Oct 17, 2014
Equality NC Responds to Anti-LGBT Group's Misleading Memo to NC Registers of Deeds
RALEIGH, N.C. (October 17, 2014) -- Today, two anti-LGBT organizations sent an unsigned memo to all North Carolina registers of deeds offices. The memo suggests that Registers of Deeds and their employees could refuse to issue marriage licenses to same-sex couples if their personal beliefs conflict.
The misleading memo saying "registers of deeds are not forced to issue licenses contrary to their conscience," cites religious freedoms as a justification for not fulfilling a magistrate's oath of office.
Equality NC immediately responded to the misleading memo, saying its sources, the so-called NC Values Coalition's Tami Fitzgerald and the Alliance Defending Freedom (ADF) are simply wrong to suggest a state employee's personally-held beliefs would allow them to violate their job duties and the constitutional rights of others, calling the memo "dangerous."
"These fringe groups are proffering a dangerous argument that is meant to encourage state employees to violate a federal court order, their oaths of office, and the rights of LGBT North Carolinians," said Chris Sgro, executive director of Equality NC.
"This has nothing to do with personal religious beliefs. This is about doing a job. Good, hardworking North Carolinians know that every job has requirements. Registers of deeds are state employees and it is their job to issue licenses to same-sex couples and conduct same-sex marriages the same as they would for opposite-sex couples. This memo therefore contains intentionally misleading information that absolves them of this duty and encourages them to break the law," added Sgro.
"The judicial orders issued by two federal judges, Judges Osteen and Cogburn, couldn't be more clear. Republican appointee Judge Osteen's injunction specifically orders that the entire state of North Carolina, including "...all officers, agents, and employees..." are enjoined from enforcing Amendment One. All gay and lesbian couples seeking marriages in North Carolina should be treated by state officials with the same dignity and respect as the couples before them."

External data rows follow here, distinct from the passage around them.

(* ===== verification/HttpParser.v ===== *)
(** * The HTTP response parser of the control-plane client

    Models [include/control/HttpResponseParser.hpp] and
    [src/control/HttpResponseParser.cpp].  Positions in [received_] are
    natural numbers, [npos] is [None]. *)

From S2P Require Import Prelude Text ControlTypes.
#[local] Open Scope Z_scope.

(** ** Fields *)

Definition is_blank (c : ascii) : bool := (byte_val c =? 32) || (byte_val c =? 9).

(** [trimAsciiWhitespace] *)
Definition trimAsciiWhitespace (value : bytes) : bytes := strip is_blank value.

(** [parseContentLength]: [None] when it returns false, otherwise the value
    it stores, which is one more than the limit for any number above it. *)
Fixpoint content_digits (text : bytes) (parsed : Z) : option Z :=
  match text with
  | [] => Some parsed
  | c :: text =>
      if negb (is_digit c) then None
      else if parsed >? (MAX_CONTROL_PLANE_HTTP_BODY_BYTES - digit_val c) / 10
      then Some (MAX_CONTROL_PLANE_HTTP_BODY_BYTES + 1)
      else content_digits text (parsed * 10 + digit_val c)
  end.

Definition parseContentLength (raw_value : bytes) : option Z :=
  let text := trimAsciiWhitespace raw_value in
  if zlen text =? 0 then None else content_digits text 0.

(** ** The parser *)

Record HttpResponseParser := mkParser {
  received_ : bytes;
  content_length_ : option Z;
  body_offset_ : nat;
  status_code_ : Z;
  headers_parsed_ : bool;
  done_ : bool;
  result_ : HttpResult;
}.

#[export] Instance eta_Parser : Eta HttpResponseParser := fun p =>
  mkParser (received_ p) (content_length_ p) (body_offset_ p) (status_code_ p)
    (headers_parsed_ p) (done_ p) (result_ p).

Definition set_received_ : bytes → HttpResponseParser → HttpResponseParser := ltac:(setter received_).
Definition set_content_length_ : option Z → HttpResponseParser → HttpResponseParser := ltac:(setter content_length_).
Definition set_body_offset_ : nat → HttpResponseParser → HttpResponseParser := ltac:(setter body_offset_).
Definition set_status_code_ : Z → HttpResponseParser → HttpResponseParser := ltac:(setter status_code_).
Definition set_headers_parsed_ : bool → HttpResponseParser → HttpResponseParser := ltac:(setter headers_parsed_).
Definition set_done_ : bool → HttpResponseParser → HttpResponseParser := ltac:(setter done_).
Definition set_result_ : HttpResult → HttpResponseParser → HttpResponseParser := ltac:(setter result_).

(** The constructor. *)
Definition newParser : HttpResponseParser :=
  mkParser [] None 0 0 false false (mkHttpResult NoError 0 []).

Definition fail (error : HttpError) (status_code : Z) (p : HttpResponseParser) : HttpResponseParser :=
  set_done_ true (set_result_ (mkHttpResult error status_code []) p).

(** The loop over the header lines: what it found, or the error it stops
    with; with the final [content_length_].  [None]: out of fuel. *)
Inductive HeaderLines :=
  | LinesOk (has_transfer_encoding : bool) (content_length : option Z)
  | LinesBad (error : HttpError) (content_length : option Z).

Definition line_end (received : bytes) (header_end cursor : nat) : nat :=
  match find_from CRLF received cursor with
  | Some e => if (header_end <? e)%nat then header_end else e
  | None => header_end
  end.

Fixpoint header_lines (fuel : nat) (received : bytes) (header_end cursor : nat)
    (has_transfer_encoding : bool) (content_length : option Z) : option HeaderLines :=
  if negb (cursor <? header_end)%nat then Some (LinesOk has_transfer_encoding content_length)
  else
    match fuel with
    | O => None
    | S fuel =>
      let le := line_end received header_end cursor in
      if (le =? cursor)%nat then Some (LinesBad MalformedResponse content_length)
      else
        let line := take (le - cursor) (drop cursor received) in
        match find (lit ":") line with
        | None | Some O => Some (LinesBad MalformedResponse content_length)
        | Some separator =>
          let name := lowerAscii (take separator line) in
          let value := drop (separator + 1) line in
          if bool_decide (name = lit "content-length") then
            match content_length with
            | Some _ => Some (LinesBad DuplicateContentLength content_length)
            | None =>
              match parseContentLength value with
              | None => Some (LinesBad MalformedResponse content_length)
              | Some parsed =>
                  if parsed >? MAX_CONTROL_PLANE_HTTP_BODY_BYTES
                  then Some (LinesBad BodyTooLarge content_length)
                  else header_lines fuel received header_end (le + 2)
                         has_transfer_encoding (Some parsed)
              end
            end
          else if bool_decide (name = lit "transfer-encoding") then
            header_lines fuel received header_end (le + 2) true content_length
          else if bool_decide (name = lit "upgrade") || bool_decide (name = lit "content-encoding")
          then Some (LinesBad MalformedResponse content_length)
          else header_lines fuel received header_end (le + 2) has_transfer_encoding content_length
        end
    end.

(** The status code of a well-formed status line. *)
Definition char_at (s : bytes) (i : nat) : Z :=
  match s !! i with Some c => byte_val c | None => -1 end.

Definition status_of_line (line : bytes) : option Z :=
  if (zlen line <? 12)
     || (negb (bool_decide (take 8 line = lit "HTTP/1.0"))
         && negb (bool_decide (take 8 line = lit "HTTP/1.1")))
     || negb (char_at line 8 =? 32)
     || (char_at line 9 <? 49) || (char_at line 9 >? 53)
     || (char_at line 10 <? 48) || (char_at line 10 >? 57)
     || (char_at line 11 <? 48) || (char_at line 11 >? 57)
     || ((zlen line >? 12) && negb (char_at line 12 =? 32))
  then None
  else Some ((char_at line 9 - 48) * 100 + (char_at line 10 - 48) * 10 + (char_at line 11 - 48)).

(** [parseHeaders].  A line ends after its start, so the cursor advances and
    [S (length received)] iterations are enough ([header_lines_total]). *)
Definition parseHeaders (header_end : nat) (p : HttpResponseParser) : bool * HttpResponseParser :=
  let received := received_ p in
  match find CRLF received with
  | None => (false, fail MalformedResponse 0 p)
  | Some status_end =>
    if (header_end <=? status_end)%nat then (false, fail MalformedResponse 0 p)
    else
      match status_of_line (take status_end received) with
      | None => (false, fail MalformedResponse 0 p)
      | Some status =>
        let p := set_status_code_ status p in
        match header_lines (S (length received)) received header_end (status_end + 2) false
                (content_length_ p) with
        | None => (false, p)
        | Some (LinesBad error cl) => (false, fail error status (set_content_length_ cl p))
        | Some (LinesOk te cl) =>
          let p := set_content_length_ cl p in
          match te, cl with
          | true, Some _ => (false, fail MalformedResponse status p)
          | true, None => (false, fail UnsupportedTransferEncoding status p)
          | false, None => (false, fail MissingContentLength status p)
          | false, Some _ => (true, p)
          end
        end
      end
  end.

Definition finishBodyIfComplete (p : HttpResponseParser) : HttpResponseParser :=
  match content_length_ p with
  | None => p
  | Some n =>
    let body_bytes := zlen (received_ p) - Z.of_nat (body_offset_ p) in
    if body_bytes >? n then fail MalformedResponse (status_code_ p) p
    else if body_bytes <? n then p
    else
      let error := if (status_code_ p <? 200) || (status_code_ p >=? 300)
                   then HttpStatusError else hr_error (result_ p) in
      set_done_ true
        (set_result_ (mkHttpResult error (status_code_ p)
                        (take (Z.to_nat n) (drop (body_offset_ p) (received_ p)))) p)
  end.

Definition consume (chunk : bytes) (p : HttpResponseParser) : HttpResponseParser :=
  if done_ p then p
  else
    let p := set_received_ (received_ p ++ chunk) p in
    if headers_parsed_ p then finishBodyIfComplete p
    else
      match find (CRLF ++ CRLF) (received_ p) with
      | None =>
          if zlen (received_ p) >? MAX_CONTROL_PLANE_HTTP_HEADER_BYTES
          then fail HeaderTooLarge 0 p else p
      | Some header_end =>
        if Z.of_nat header_end + 4 >? MAX_CONTROL_PLANE_HTTP_HEADER_BYTES
        then fail HeaderTooLarge 0 p
        else
          match parseHeaders header_end p with
          | (false, p) => p
          | (true, p) =>
              finishBodyIfComplete (set_headers_parsed_ true (set_body_offset_ (header_end + 4) p))
          end
      end.

Definition finishOnTransportError (error : HttpError) (p : HttpResponseParser) : HttpResponseParser :=
  if done_ p then p else fail error (status_code_ p) p.

Definition finishOnEof (p : HttpResponseParser) : HttpResponseParser :=
  if done_ p then p
  else fail (if headers_parsed_ p then PrematureEof else MalformedResponse) (status_code_ p) p.

Definition takeResult (p : HttpResponseParser) : HttpResult := result_ p.

(** A sequence of reads. *)
Definition consume_all (chunks : list bytes) (p : HttpResponseParser) : HttpResponseParser :=
  fold_left (fun p chunk => consume chunk p) chunks p.

(** ** Lemmas: the header lines *)

(** [header_end] is where the blank line after the headers begins. *)
Definition ends_headers (received : bytes) (header_end : nat) : Prop :=
  CRLF `prefix_of` drop header_end received ∧ (header_end + 2 ≤ length received)%nat.

Lemma line_end_spec received header_end cursor :
  ends_headers received header_end → (cursor < header_end)%nat →
  (cursor ≤ line_end received header_end cursor ≤ header_end)%nat ∧
  find_from CRLF received cursor ≠ None.
Proof.
  intros [Hp Hl] Hc. unfold line_end.
  destruct (find_from CRLF received cursor) as [e|] eqn:Ef.
  - unfold find_from in Ef. apply fmap_Some in Ef as (i & _ & ->).
    destruct (Nat.ltb_spec header_end (cursor + i)); split; try lia; done.
  - unfold find_from in Ef. apply fmap_None in Ef.
    destruct (find_None _ _ Ef (header_end - cursor)%nat); [rewrite length_drop; lia|].
    rewrite drop_drop. by replace (cursor + (header_end - cursor))%nat with header_end by lia.
Qed.

Lemma header_lines_total fuel received header_end cursor te cl :
  (header_end < cursor + fuel)%nat → is_Some (header_lines fuel received header_end cursor te cl).
Proof.
  revert cursor te cl. induction fuel as [|fuel IH]; intros cursor te cl Hf; cbn [header_lines].
  - destruct (Nat.ltb_spec cursor header_end); simpl; [lia|]. by eexists.
  - destruct (Nat.ltb_spec cursor header_end); cbn [negb]; [|by eexists]. cbv zeta.
    destruct (Nat.eqb_spec (line_end received header_end cursor) cursor) as [|Hne]; [by eexists|].
    assert (Hge : (cursor ≤ line_end received header_end cursor)%nat).
    { unfold line_end. destruct (find_from CRLF received cursor) eqn:Ef; [|lia].
      unfold find_from in Ef. apply fmap_Some in Ef as (i & _ & ->). case_bool; lia. }
    repeat (case_match || case_bool); try (by eexists); apply IH; lia.
Qed.

Lemma header_lines_fuel fuel k received header_end cursor te cl r :
  header_lines fuel received header_end cursor te cl = Some r →
  header_lines (fuel + k) received header_end cursor te cl = Some r.
Proof.
  revert cursor te cl. induction fuel as [|fuel IH]; intros cursor te cl; cbn [header_lines Nat.add].
  - destruct (negb _) eqn:En; [|done]. destruct k; cbn [header_lines]; by rewrite En.
  - destruct (negb _); [done|]. cbv zeta.
    repeat (case_match || case_bool); try done; apply IH.
Qed.

(** More text after the headers does not change what the loop finds. *)
Lemma header_lines_app fuel received t header_end cursor te cl :
  ends_headers received header_end →
  header_lines fuel (received ++ t) header_end cursor te cl =
  header_lines fuel received header_end cursor te cl.
Proof.
  intros He. revert cursor te cl. induction fuel as [|fuel IH]; intros cursor te cl; cbn [header_lines].
  { done. }
  destruct (Nat.ltb_spec cursor header_end) as [Hc|]; cbn [negb]; [|done]. cbv zeta.
  destruct (line_end_spec received header_end cursor He Hc) as [Hr Hf].
  assert (Hle : line_end (received ++ t) header_end cursor = line_end received header_end cursor).
  { unfold line_end. destruct (find_from CRLF received cursor) as [e|] eqn:Ef; [|done].
    destruct He as [_ Hlen]. by rewrite (find_from_app _ _ t _ _ Ef) by lia. }
  rewrite Hle. destruct He as [_ Hlen].
  rewrite drop_app_le, take_app_le by (rewrite ?length_drop; lia).
  repeat (case_match || case_bool); try done; by rewrite IH.
Qed.

Lemma content_digits_range text parsed n :
  0 ≤ parsed ≤ MAX_CONTROL_PLANE_HTTP_BODY_BYTES → content_digits text parsed = Some n → 0 ≤ n.
Proof.
  revert parsed. induction text as [|c text IH]; intros parsed Hp; simpl; [intros [= <-]; lia|].
  unfold is_digit, digit_val. case_bool; [done|]. bool_facts.
  destruct (_ >? _) eqn:Eg; rewrite Z.gtb_ltb in Eg; bool_facts.
  - intros [= <-]. unfold MAX_CONTROL_PLANE_HTTP_BODY_BYTES. lia.
  - apply IH. unfold MAX_CONTROL_PLANE_HTTP_BODY_BYTES in *.
    pose proof (Z.mul_div_le (1024 * 1024 - (byte_val c - 48)) 10 ltac:(lia)). lia.
Qed.

(** The content length the loop accepts is within the limit. *)
Definition length_ok (cl : option Z) : Prop :=
  match cl with Some n => 0 ≤ n ≤ MAX_CONTROL_PLANE_HTTP_BODY_BYTES | None => True end.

Amid this incident, it is important to understand that problems experienced by North Carolina's same-sex couples seeking the freedom to marry for the most part have been isolated. In the vast majority of the almost two-thirds of North Carolina counties that have issued well over 400 marriage licenses to same-sex couples since October 10th, pro-equality elected officials in all corners of our state have welcomed these couples with open arms and minds.
"In the end, we hope the first week of marriage equality in North Carolina will be remembered for how smoothly and joyfully these events took place, rather than any rare and swiftly corrected incidences of intolerance. "North Carolina is ready for marriage equality," said Sgro. "Recent polls show more North Carolinians support same-sex marriage than don't. It is a handful of extreme special interests groups like ADF and the N.C. Family Values Coalition who need to get with the memo on North Carolina's true pro-family values."